(* ===== verification/YamlLoadOk.v ===== *)
(** JSON is YAML for the loader of js-yaml: the text that [JSON.stringify] writes
    for a document is loaded as this document. *)

From stdpp Require Import base list list_numbers numbers strings gmap.
From Stdlib Require Import ZArith Lia.
From S2P Require Import Prelude Uri Json Style ClientHttp YamlTypes YamlTypesOk YamlLoad.

Module YamlLoadOk.
Import Json Style ClientHttp YamlTypes YamlTypesOk YamlLoad.

(** The value a document of JSON is in YAML. *)
Fixpoint of_jval (v : jval) : yval :=
  match v with
  | JUndef | JNull => YNull
  | JBool b => YBool b
  | JNum z => YInt z
  | JStr s => YStr s
  | JArr l => YArr (of_jval <$> l)
  | JObj o => YObj ((λ kv, (kv.1, of_jval kv.2)) <$> o)
  end.

Definition is_unit (c : Z) : Prop := 0 <= c < 65536.
(** A document: no [undefined], texts of 16-bit units, and in each object
    different names, in the order of the language, none of them [__proto__]. *)
Fixpoint document (v : jval) : Prop :=
  match v with
  | JUndef => False
  | JStr s => Forall is_unit s
  | JArr l => foldr (λ v P, document v /\ P) True l
  | JObj o => obj_ok o /\ foldr (λ kv P, (Forall is_unit kv.1 /\ kv.1 ≠ js "__proto__" /\ document kv.2) /\ P) True o
  | _ => True
  end.

(** Positions after [next]. *)
Ltac next_lia := unfold next, with_position, with_place, with_node in *; cbn [position lineStart line] in *; lia.

Section reading.
Variable leaf : yval -> list Z.
Variables (input : list Z) (il : Z).

(** ** What the loader sees *)

(** The text from the position of [s] on is [r]. *)
Definition sees (s : state) (r : list Z) : Prop := 0 <= position s /\ rest input s = r.

Lemma sees_at s r k : sees s r -> 0 <= k -> at_ input s k = nth (Z.to_nat k) r (-1).
Proof.
  intros [Hp <-] Hk. unfold at_, char_at, rest. rewrite (proj2 (Z.ltb_ge (position s + k) 0)) by lia.
  rewrite List.nth_skipn. f_equal. lia.
Qed.
Lemma sees_0 s c r : sees s (c :: r) -> at_ input s 0 = c.
Proof. intros H. by rewrite (sees_at s (c :: r)). Qed.
Lemma sees_1 s c d r : sees s (c :: d :: r) -> at_ input s 1 = d.
Proof. intros H. by rewrite (sees_at s (c :: d :: r)). Qed.
Lemma sees_next s u r : sees s (u ++ r) -> sees (next s (len u)) r.
Proof.
  intros [Hp E]. unfold sees, rest, next, with_position, with_place in *. cbn [position] in *. pose proof (len_nonneg u). split; [lia|].
  rewrite Z2Nat.inj_add by lia. rewrite <- drop_drop, E. unfold len. rewrite Nat2Z.id. by rewrite drop_app_length.
Qed.
Lemma sees_next_1 s c r : sees s (c :: r) -> sees (next s 1) r.
Proof. apply (sees_next s [c] r). Qed.
Lemma next_0 s : next s 0 = s.
Proof. destruct s. unfold next, with_position, with_place. cbn. f_equal. lia. Qed.
(** Positions that are equal. *)
Lemma sees_place s s' r : position s' = position s -> sees s r -> sees s' r.
Proof. unfold sees, rest. by intros ->. Qed.

Lemma prefix_while_app p u r : Forall (λ c, p c = true) u -> (match r with c :: _ => p c = false | [] => True end) -> prefix_while p (u ++ r) = u.
Proof.
  intros Hu Hr. induction Hu as [|c u Hc _ IH]; cbn; [|by rewrite Hc, IH]. destruct r as [|d r]; [done|]. cbn. by rewrite Hr.
Qed.
Lemma skip_while_none p s c r : sees s (c :: r) -> p c = false -> skip_while input p s = s.
Proof. intros [_ E] Hc. unfold skip_while. rewrite E. cbn [prefix_while]. rewrite Hc. apply next_0. Qed.

(** Text that was passed from [n] on and is not captured yet. *)
Definition pending (s : state) (n : Z) (u r : list Z) : Prop := 0 <= n /\ position s = n + len u /\ drop (Z.to_nat n) input = u ++ r.
Lemma pending_nil s r : sees s r -> pending s (position s) [] r.
Proof. intros [Hp E]. split_and!; [done|cbn; change (len []) with 0; lia|exact E]. Qed.
Lemma pending_sees s n u r : pending s n u r -> sees s r.
Proof.
  intros (Hn & Hp & E). pose proof (len_nonneg u). split; [lia|]. unfold rest. rewrite Hp, Z2Nat.inj_add by lia.
  rewrite <- drop_drop, E. unfold len. by rewrite Nat2Z.id, drop_app_length.
Qed.
Lemma pending_next s n u c r : pending s n u (c :: r) -> pending (next s 1) n (u ++ [c]) r.
Proof.
  intros (Hn & Hp & E). split_and!; [done| |by rewrite E, <- app_assoc]. unfold next, with_position, with_place. cbn [position]. rewrite Hp, len_app. change (len [c]) with 1. lia.
Qed.
Lemma pending_slice s n u r : pending s n u r -> slice input n (position s) = u.
Proof. intros (Hn & Hp & E). unfold slice. rewrite Hp, E. replace (Z.to_nat (n + len u - n)) with (length u) by (unfold len; lia). by rewrite take_app_length. Qed.

Lemma capture_ok s' s n u r check : pending s n u r ->
  (if check : bool then forallb (λ a, (a =? 9) || (32 <=? a)) u = true else non_printable false u = false) -> captureSegment input s' n (position s) check = Ok u.
Proof.
  intros H Hu. unfold captureSegment. destruct (Z.ltb_spec n (position s)).
  - rewrite (pending_slice s n u r H). destruct check; by rewrite Hu.
  - destruct H as (_ & Hp & _). destruct u; [done|]. rewrite len_cons in Hp. pose proof (len_nonneg u). lia.
Qed.

(** No separator of documents starts with other characters. *)
Lemma no_separator s c d r : sees s (c :: d :: r) -> c ≠ d \/ c ≠ 45 /\ c ≠ 46 -> testDocumentSeparator input s = false.
Proof.
  intros H Hc. unfold testDocumentSeparator. rewrite (sees_0 _ _ _ H), (sees_1 _ _ _ _ H). destruct Hc as [Hc|[Hc Hd]].
  - by rewrite (proj2 (Z.eqb_neq c d)), andb_false_r.
  - by rewrite (proj2 (Z.eqb_neq c 45)), (proj2 (Z.eqb_neq c 46)).
Qed.
(** The value [d] with [x] where [d = d[g]] went. *)
Definition put_key (d : jval) (g : list Z) (x : jval) : jval :=
  match d with JObj o => JObj (obj_update o g x) | _ => d end.
Definition put_index (l : list jval) (g : array_key) (x : jval) : jval :=
  match g with AIndex i => JArr (arr_set l i x) | AName _ => JArr l end.

(** [if (!1 === c.test) throw] *)
Definition check_test (r : jval * effect) : result (jval * effect) :=
  match test r.2 with
  | Some false => Throw (patch_error "TEST_OPERATION_FAILED" "Test operation failed")
  | _ => Ok r
  end.

(** ** The loop of [applyOperation]

    [f] is the rest of the path; [check] is the validator, with the part of
    the path already passed and whether it has been called. *)
Section walk.
Context (a : action) (is_add : bool) (validate : bool).
Context (check : list Z -> result unit).     (* y(n, 0, e, m) *)
Context (path : list Z).

(** [r && void 0 === m && (...)] *)
Definition validate_step (passed : list (list Z)) (called : bool) (d : jval) (g : list Z) (last : bool) : result bool :=
  if validate && negb called then
    let! x := prop_read d g in
    match x with
    | JUndef => let! _ := check (join [47] passed) in Ok true
    | _ => if last then let! _ := check path in Ok true else Ok false
    end
  else Ok called.
(** [applyPatch] runs the operations. *)
Lemma applyOperation_render d op : op.1 <> [] ->
  applyOperation d (render [] op) false true =
    match walk0 (act op.2) (escapePathComponent <$> op.1) d with Ok r => (r.1, Ok r) | Throw err => (d, Throw err) end.
Proof.
  destruct op as [ps a]. cbn [fst snd]. intros Hps.
  assert (Hc : ∃ c r, ptr ps = c :: r) by (destruct ps; [done|unfold ptr; cbn; eauto]).
  destruct Hc as (c & r & Hc).
  assert (Hcomp : ∃ f fs, components (ptr ps) = f :: fs) by (rewrite components_ptr; destruct ps; [done|cbn; eauto]).
  destruct Hcomp as (f & fs & Hcomp).
  assert (W : ∀ ia chk, walk_path (act a) ia false chk (ptr ps) d = walk0 (act a) (escapePathComponent <$> ps) d).
  { intros ia chk. unfold walk_path. rewrite Hcomp, <- Hcomp, components_ptr. apply walk_false. }
  destruct a as [|v|v]; unfold applyOperation, render; cbn [fst snd app].
  - change (path_of (remove_op (ptr ps))) with (JStr (ptr ps)). rewrite Hc, <- Hc.
    change (apply_walk false (validator d (JObj (remove_op (ptr ps)))) d (remove_op (ptr ps)))
      with (walk_path (act GRemove) false false (validator d (JObj (remove_op (ptr ps)))) (ptr ps) d).
    rewrite W. by destruct (walk0 _ _ d) as [[? ?]|].
  - change (path_of (replace_op (ptr ps) v)) with (JStr (ptr ps)). rewrite Hc, <- Hc.
    change (apply_walk false (validator d (JObj (replace_op (ptr ps) v))) d (replace_op (ptr ps) v))
      with (walk_path (act (GReplace v)) false false (validator d (JObj (replace_op (ptr ps) v))) (ptr ps) d).
    rewrite W. by destruct (walk0 _ _ d) as [[? ?]|].
  - change (path_of (add_op (ptr ps) v)) with (JStr (ptr ps)). rewrite Hc, <- Hc.
    change (apply_walk false (validator d (JObj (add_op (ptr ps) v))) d (add_op (ptr ps) v))
      with (walk_path (act (GAdd v)) true false (validator d (JObj (add_op (ptr ps) v))) (ptr ps) d).
    rewrite W. by destruct (walk0 _ _ d) as [[? ?]|].
Qed.

Lemma apply_ops_run ops d d' i : Forall (λ op : gop, op.1 <> []) ops -> run d ops = Ok d' ->
  ∃ i', apply_ops d (JObj <$> (render [] <$> ops)) false i = (d', Ok i').
Proof.
  intros H. revert d i. induction H as [|op ops Hop _ IH]; intros d i; cbn [foldR].
  { intros [= ->]. by exists i. }
  unfold run1 at 1. intros Hr. cbn [fmap list_fmap apply_ops]. rewrite applyOperation_render by done.
  destruct (walk0 (act op.2) (escapePathComponent <$> op.1) d) as [r|]; [|done]. cbn in Hr. by apply IH.
Qed.

(** ** Equality of documents up to the order of names *)

Fixpoint jeq (v w : jval) : Prop :=
  match v, w with
  | JArr l, JArr m =>
      (fix go l m := match l, m with [], [] => True | x :: l, y :: m => jeq x y /\ go l m | _, _ => False end) l m
  | JObj a, JObj b =>
      (∀ k, obj_get a k = None <-> obj_get b k = None) /\
      (fix go a := match a with
                   | [] => True
                   | (k, x) :: a => match obj_get b k with Some y => jeq x y | None => False end /\ go a
                   end) a
  | JArr _, _ | JObj _, _ => False
  | _, _ => v = w
  end.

----------

**BRIEF**
Copy every line of the data above, beginning with the first and ending with the line that contains "(** Positions after [next]. *)", and give nothing more.

**RESULT FOR THIS EXERCISE**
(* ===== verification/YamlLoadOk.v ===== *)
(** JSON is YAML for the loader of js-yaml: the text that [JSON.stringify] writes
    for a document is loaded as this document. *)

From stdpp Require Import base list list_numbers numbers strings gmap.
From Stdlib Require Import ZArith Lia.
From S2P Require Import Prelude Uri Json Style ClientHttp YamlTypes YamlTypesOk YamlLoad.

Module YamlLoadOk.
Import Json Style ClientHttp YamlTypes YamlTypesOk YamlLoad.

(** The value a document of JSON is in YAML. *)
Fixpoint of_jval (v : jval) : yval :=
  match v with
  | JUndef | JNull => YNull
  | JBool b => YBool b
  | JNum z => YInt z
  | JStr s => YStr s
  | JArr l => YArr (of_jval <$> l)
  | JObj o => YObj ((λ kv, (kv.1, of_jval kv.2)) <$> o)
  end.

Definition is_unit (c : Z) : Prop := 0 <= c < 65536.
(** A document: no [undefined], texts of 16-bit units, and in each object
    different names, in the order of the language, none of them [__proto__]. *)
Fixpoint document (v : jval) : Prop :=
  match v with
  | JUndef => False
  | JStr s => Forall is_unit s
  | JArr l => foldr (λ v P, document v /\ P) True l
  | JObj o => obj_ok o /\ foldr (λ kv P, (Forall is_unit kv.1 /\ kv.1 ≠ js "__proto__" /\ document kv.2) /\ P) True o
  | _ => True
  end.

(** Positions after [next]. *)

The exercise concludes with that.